If he’d wanted me dead, he wouldn’t have issued a warning.
I had the situation handled. Now I had a potential cluster to deal with while I was on a timeline.
Private estate or not, sound traveled, and Helios had an unhealthy antipathy toward suppressors.
“You blocked our cells,” Ares countered, opening his door.
The woman yelled. “I want my backpack!”
Neither of us acknowledging the trespasser, Ares exfilled, and I got us back in the air.
She didn’t last the seconds it took to get us a mile out over open waters. “So that’s how you’re going to be? Silent and authoritarian?”
Noting her choice of words, along with every other damn thing about her, I piloted back to the Paragon and landed on the helo pad.
Resigned or stunned quiet by the sight of the ship, the woman didn’t comment as I shut down the engines. Then I got out, opened her door, and unbuckled her harness.

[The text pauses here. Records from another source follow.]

(* ===== verification/RedisClient.v ===== *)
(** [internal/middleware/redis]: the client wrapper, its byte cache, its
    sorted-set operations, the distributed lock and the two rate-limit
    scripts. *)
From S2P Require Import Prelude GoStd Query Entities Json Services.
Local Open Scope Z_scope.
Local Open Scope go_scope.

(** A [*Client] is [None] when it is nil, else its key prefix. *)
Record Client := mkClient { keyPrefix : string }.

Definition DefaultKeyPrefix : string := "v1:".

Definition Key (c : option Client) (k : string) : string :=
  match c with Some cl => keyPrefix cl +:+ k | None => k end.

Definition IsMiss (e : err) : bool := bool_decide (e = ErrRedisNil).

(** a stored value against a string argument *)
Definition same_text (v : option bytes) (s : string) : bool :=
  match v with Some (Text s') => String.eqb s' s | _ => false end.

(** ** Lua scripts, run atomically by the server at its time [t]

    Their numbers are doubles, exact for the milliseconds and the counts that
    the program passes. *)
Section scripts.
Context `{RedisServer}.

Definition unlockScript (key token : string) (t : Z) (s : Rds) : Z * Rds :=
  let '(v, s) := c_get key t s in
  if same_text v token then c_del key t s else (0, s).

Definition incrementWithExprScript (key : string) (ttl : Z) (t : Z) (s : Rds) : Z * Rds :=
  let '(count, s) := c_incr key t s in
  if count =? 1 then let '(_, s) := c_pexpire key ttl t s in (count, s)
  else (count, s).

Definition slidingWindowScript (key seqKey : string) (now window limit ttl : Z)
    (t : Z) (s : Rds) : (Z * Z) * Rds :=
  let minScore := now - window in
  let '(_, s) := c_zremrangebyscore key (Some 0) (Some minScore) t s in
  let '(count, s) := c_zcard key t s in
  if limit <=? count then
    let '(_, s) := c_pexpire key ttl t s in
    let '(_, s) := c_pexpire seqKey ttl t s in
    ((0, count), s)
  else
    let '(seq, s) := c_incr seqKey t s in
    let member := lua_tostring now +:+ "-" +:+ lua_tostring seq in
    let '(_, s) := c_zadd key [(member, now)] t s in
    let '(_, s) := c_pexpire key ttl t s in
    let '(_, s) := c_pexpire seqKey ttl t s in
    ((1, count + 1), s).
End scripts.

Section client.
Context {W : Type} `{World W} `{RedisServer}.

(** *** cache.go *)
Definition GetBytes (key : string) : ST W (result bytes) :=
  r <-? rd (c_get key) ;;
  st_ret (match r with Some b => Ok b | None => Err ErrRedisNil end).

Definition SetBytes (key : string) (value : bytes) (ttl : Z) : ST W (result unit) :=
  rd (c_set key value ttl).

Definition Delete (key : string) : ST W (result unit) :=
  _ <-? rd (c_del key) ;; st_ret (Ok tt).

Definition MGet (keys : list string) : ST W (result (list (option bytes))) :=
  rd (c_mget keys).

(** *** zset.go *)
Definition when_client (c : option Client) {A} (dflt : result A) (m : ST W (result A)) :
    ST W (result A) :=
  match c with Some _ => m | None => st_ret dflt end.

Definition ZIncrBy (c : option Client) (key member : string) (score : Z) :
    ST W (result unit) :=
  when_client c (Ok tt) (rd (c_zincrby key member score)).

Definition ZAdd (c : option Client) (key : string) (members : list (string * Z)) :
    ST W (result unit) :=
  when_client c (Ok tt) (rd (c_zadd key members)).

Definition ZRemRangeByRank (c : option Client) (key : string) (start stop : Z) :
    ST W (result unit) :=
  when_client c (Ok tt) (rd (c_zremrangebyrank key start stop)).

Definition ZRangeWithScores (c : option Client) (key : string) (start stop : Z) :
    ST W (result (list (string * Z))) :=
  when_client c (Err (ErrMsg "redis client not initialized"))
    (rd (c_zrange_withscores key start stop)).

Definition Expire (c : option Client) (key : string) (ttl : Z) : ST W (result unit) :=
  when_client c (Ok tt) (rd (c_pexpire key ttl)).

Definition ZUnionStore (c : option Client) (dst : string) (keys : list string) :
    ST W (result unit) :=
  when_client c (Ok tt) (rd (c_zunionstore_sum dst keys)).

(** the boolean is returned beside the error *)
Definition Exists_ (c : option Client) (key : string) : ST W bool :=
  match c with
  | None => st_ret false
  | Some _ => r <- rd (c_exists key) ;;
              st_ret (match r with Ok n => 0 <? n | Err _ => false end)
  end.

Definition ZRevRange (c : option Client) (key : string) (start stop : Z) :
    ST W (result (list string)) :=
  when_client c (Ok []) (rd (c_zrevrange key start stop)).

Definition ZRevRangeByScore (c : option Client) (key : string) (max min : option Z)
    (offset count : Z) : ST W (result (list string)) :=
  when_client c (Ok []) (rd (c_zrevrangebyscore key max min offset count)).

(** *** redis.go: the distributed lock *)
Definition randToken (n : nat) : ST W (result string) :=
  b <-? rand_read n ;; st_ret (Ok (EncodeToString b)).

(** token, locked, error *)
Definition Lock (c : option Client) (key : string) (ttl : Z) :
    ST W (string * bool * option err) :=
  match c with
  | None => st_ret ("", false, None)
  | Some _ =>
      r <- randToken 16 ;;
      match r with
      | Err e => st_ret ("", false, Some e)
      | Ok token =>
          r <- rd (c_setnx key (Text token) ttl) ;;
          match r with
          | Ok ok => st_ret (token, ok, None)
          | Err e => st_ret (token, false, Some e)
          end
      end
  end.

Definition Unlock (c : option Client) (key token : string) : ST W (result unit) :=
  match c with
  | None => st_ret (Ok tt)
  | Some _ => _ <-? rd (unlockScript key token) ;; st_ret (Ok tt)
  end.

Definition IncrementWithExpr (c : option Client) (key : string) (expr : Z) :
    ST W (result Z) :=
  when_client c (Ok 0) (rd (incrementWithExprScript key expr)).

(** *** redis.go: the sliding window; allowed, count, error *)
Definition slidingWindowAllowAt (c : option Client) (key : string)
    (maxRequests window now : Z) : ST W (bool * Z * option err) :=
  match c with
  | None => st_ret (true, 0, None)
  | Some _ =>
      if String.eqb key "" || (maxRequests <=? 0) || (window <=? 0)
      then st_ret (true, 0, None)
      else
        let ttl := window + Second in
        r <- rd (slidingWindowScript key (key +:+ ":seq") (UnixMilli now) window
                   maxRequests ttl) ;;
        match r with
        | Err e => st_ret (true, 0, Some e)
        | Ok (allowed, count) => st_ret (allowed =? 1, count, None)
        end
  end.

Definition SlidingWindowAllow (c : option Client) (key : string)
    (maxRequests window : Z) : ST W (bool * Z * option err) :=
  t <- now ;; slidingWindowAllowAt c key maxRequests window t.
End client.
(* ===== verification/ClientFacts.v ===== *)
(** Rules for the calls of [RedisClient.v] that the components share. *)
From S2P Require Import Prelude GoStd Query Entities Json Services RedisFacts RedisClient.
Local Open Scope Z_scope.

Lemma set_rd_same v : set_rd (v_rd v) v = v.
Proof. by destruct v. Qed.

Section rules.
Context {W : Type} `{WorldLaws W} `{RedisLaws}.
Implicit Types w : W.

(** A read changes nothing; it answers with the live entry, or misses, or
    Redis is down. *)
Lemma runs_GetBytes key w (Q : result bytes → W → Prop) :
  string_key (v_rd (view w)) key →
  (∀ b dl w', clk w ≤ clk w' → view w' = view w → v_rd (view w) !! key = Some (RStr b, dl) →
     alive (clk w') dl → Q (Ok b) w') →
  (∀ w', clk w ≤ clk w' → view w' = view w → live_entry (clk w') (v_rd (view w)) key = None →
     Q (Err ErrRedisNil) w') →
  (∀ code w', clk w ≤ clk w' → view w' = view w → up_rd (v_up (view w)) = false →
     Q (Err (ErrIO code)) w') →
  runs (GetBytes key) w Q.
Proof.
  intros Hk Hhit Hmiss Herr. unfold GetBytes.
  call; rewrite law_get in Hv by auto with keys; cbn [fst snd] in Hv; rewrite set_rd_same in Hv; glue.
  - rewrite law_get by auto with keys. cbn [fst]. unfold str_of.
    destruct (live_entry (clk w') (v_rd (view w)) key) as [[[b|z] dl]|] eqn:E.
    + apply live_alive in E as [? E]. glue. by eapply Hhit.
    + apply live_alive in E as [_ E]. by apply Hk in E.
    + glue. by apply Hmiss.
  - apply Herr; [done| |done]. by destruct Hv.
Qed.

(** A write stores the value, or Redis is down. *)
Lemma runs_SetBytes key b ttl w (Q : result unit → W → Prop) :
  0 < ttl →
  (∀ r w', clk w ≤ clk w' → (up_rd (v_up (view w)) = true → r = Ok tt) →
     view w' = set_rd (<[key := (RStr b, Some (clk w' + ttl))]> (v_rd (view w))) (view w) →
     Q r w') →
  (∀ code w', clk w ≤ clk w' → view w' = view w → up_rd (v_up (view w)) = false →
     Q (Err (ErrIO code)) w') →
  runs (SetBytes key b ttl) w Q.
Proof.
  intros Httl Hok Herr. unfold SetBytes. call; rewrite law_set in Hv by done; glue.
  - rewrite law_set by done. by apply Hok.
  - destruct Hv as [Hv|Hv]; [by apply Herr|]. apply Hok; [done|congruence|done].
Qed.

Lemma runs_Delete key w (Q : result unit → W → Prop) :
  (∀ r w', clk w ≤ clk w' → (up_rd (v_up (view w)) = true → r = Ok tt) →
     view w' = set_rd (delete key (v_rd (view w))) (view w) → Q r w') →
  (∀ code w', clk w ≤ clk w' → view w' = view w → up_rd (v_up (view w)) = false →
     Q (Err (ErrIO code)) w') →
  runs (Delete key) w Q.
Proof.
  intros Hok Herr. unfold Delete. call; rewrite law_del in Hv; glue.
  - by apply Hok.
  - destruct Hv as [Hv|Hv]; [by apply Herr|]. apply Hok; [done|congruence|done].
Qed.
End rules.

She still didn’t speak when I grabbed her waist again, this time to lift her out of the helo.
Eyes wide, too trusting, she put her hands on my shoulders. Then she looked across the decks, and I saw it.
Awe.
At over two hundred and thirteen feet, the Paragon was inconsequential to the ocean. But she made a sight when you stood on her decks.
“Wow.” Still gripping me, her attitude forgotten, I almost didn’t hear the little trespasser’s whispered reaction before the wind took it.
Almost.
Capturing her wrists and removing her hands from my shoulders, I dropped my hold on her right as a gust hit the decks and tossed her hair into her face.
She swayed on unsteady sea legs.
My hand landed on her hip, sunlight glinted on her gold barrette, and the little trespasser laughed.
Then she looked up at me.
A foot shorter, her eyes reflecting the color of the ocean, she smiled without reservation.
For a split second, I forgot she was a woman who hadn’t flinched at gunfire.